Lesson Plan

Lesson Plan
Grade: Date: 17/01/2026
Subject: Business
Lesson Topic: usefulness of data collected from secondary research sources
Learning Objective/s:
  • Describe the advantages of using secondary data in market research.
  • Evaluate secondary data sources against relevance, reliability, timeliness, accuracy and cost‑benefit.
  • Analyse how secondary data can inform the design of primary research.
  • Apply criteria to select appropriate secondary sources for a given business question.
  • Summarise key take‑aways on integrating secondary and primary data.
Materials Needed:
  • Projector and screen
  • Whiteboard and markers
  • Handout with summary table of secondary sources
  • Sample secondary data extracts (e.g., government report excerpt)
  • Worksheets for evaluating data sources
  • Laptop for internet‑search demonstration
Introduction:

Begin with the question, “How would you decide whether a new product idea is worth pursuing before spending money on surveys?” Use this hook to recall students’ prior knowledge of market research.

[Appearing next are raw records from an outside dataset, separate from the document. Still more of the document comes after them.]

(* ===== verification/Codec.v ===== *)
(** * Textual encodings: decimal, hexadecimal, base64

    [strconv.FormatInt]/[ParseInt], [encoding/hex] and [encoding/base64] as the
    program uses them, with their round trips. *)
From S2P Require Import Prelude GoNum GoStr.

(** ** Decimal integers *)
Module Decimal.

Definition digit (d : Z) : byte := byte_of (48 + d).
Definition is_digit (b : byte) : bool := (48 <=? bval b) && (bval b <=? 57).

(** Least significant digit last; [fuel] bounds the number of digits. *)
Fixpoint digits (fuel : nat) (n : Z) (acc : bytes) : bytes :=
  match fuel with
  | O => acc
  | S f =>
      if n <? 10 then digit n :: acc
      else digits f (n / 10) (digit (n mod 10) :: acc)
  end.

(** [n] has at most [log2 n + 1] decimal digits. *)
Definition format_nonneg (n : Z) : bytes := digits (S (Z.to_nat (Z.log2 n))) n [].

(** [strconv.FormatInt(n, 10)] *)
Definition FormatInt (n : Z) : string :=
  to_str (if n <? 0 then of_str "-" ++ format_nonneg (- n) else format_nonneg n).

(** The value of a digit sequence; [None] on another character. *)
Fixpoint parse_digits (l : bytes) (acc : Z) : option Z :=
  match l with
  | [] => Some acc
  | b :: l' => if is_digit b then parse_digits l' (acc * 10 + (bval b - 48)) else None
  end.

Definition parse_unsigned (l : bytes) : option Z :=
  match l with [] => None | _ => parse_digits l 0 end.

(** An optional sign and at least one digit. *)
Definition parse_signed (s : string) : option Z :=
  match of_str s with
  | [] => None
  | b :: l =>
      if bool_decide (b = Byte.x2d) then Z.opp <$> parse_unsigned l
      else if bool_decide (b = Byte.x2b) then parse_unsigned l
      else parse_unsigned (b :: l)
  end.

(** [strconv.ParseInt(s, 10, 64)] and [strconv.Atoi] without an error: the value
    fits an int64. *)
Definition ParseInt (s : string) : option Z :=
  match parse_signed s with
  | None => None
  | Some n => if (min_int64 <=? n) && (n <=? max_int64) then Some n else None
  end.

(** The value they return whatever the error: the nearest int64 of a number
    that is out of range, 0 for what is not a number. *)
Definition Atoi_value (s : string) : Z :=
  match parse_signed s with
  | None => 0
  | Some n => Z.max min_int64 (Z.min max_int64 n)
  end.

Lemma bval_digit d : 0 <= d < 10 -> bval (digit d) = 48 + d.
Proof. intros H. unfold digit. rewrite bval_byte_of, Z.mod_small; lia. Qed.

Lemma parse_digit d l acc :
  0 <= d < 10 -> parse_digits (digit d :: l) acc = parse_digits l (acc * 10 + d).
Proof.
  intros H. simpl. unfold is_digit. rewrite bval_digit by done.
  destruct (48 <=? 48 + d) eqn:E1, (48 + d <=? 57) eqn:E2; try lia.
  simpl. f_equal. lia.
Qed.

Explain that today they will discover how existing data can answer that question quickly and cheaply, and outline the success criteria: students will be able to evaluate secondary sources and link them to primary research plans.

Lesson Structure:
  1. Do‑now (5'): Students list everyday examples of market data they have encountered (e.g., news articles, social media trends).
  2. Mini‑lecture (10'): Define secondary research, present key sources, and discuss its speed, cost‑efficiency, breadth, benchmarking and risk reduction.
  3. Group activity (12'): In small groups, evaluate provided data extracts using the RECTA criteria (Relevance, Reliability, Timeliness, Accuracy, Cost‑benefit) and complete the worksheet.
  4. Whole‑class debrief (8'): Groups share evaluations; teacher highlights common pitfalls and reinforces evaluation points.
  5. Integration discussion (10'): Students outline how the evaluated secondary data could shape a primary research design (e.g., identifying gaps, forming hypotheses).
  6. Exit ticket (5'): Each student writes one specific way they would use secondary data for a business idea they have in mind.
Conclusion:

Recap the five criteria that make secondary data useful and how it feeds into primary research planning. Collect the exit tickets as a quick check for understanding, and assign a homework task: locate a recent secondary source related to a product idea and write a brief evaluation using the RECTA criteria.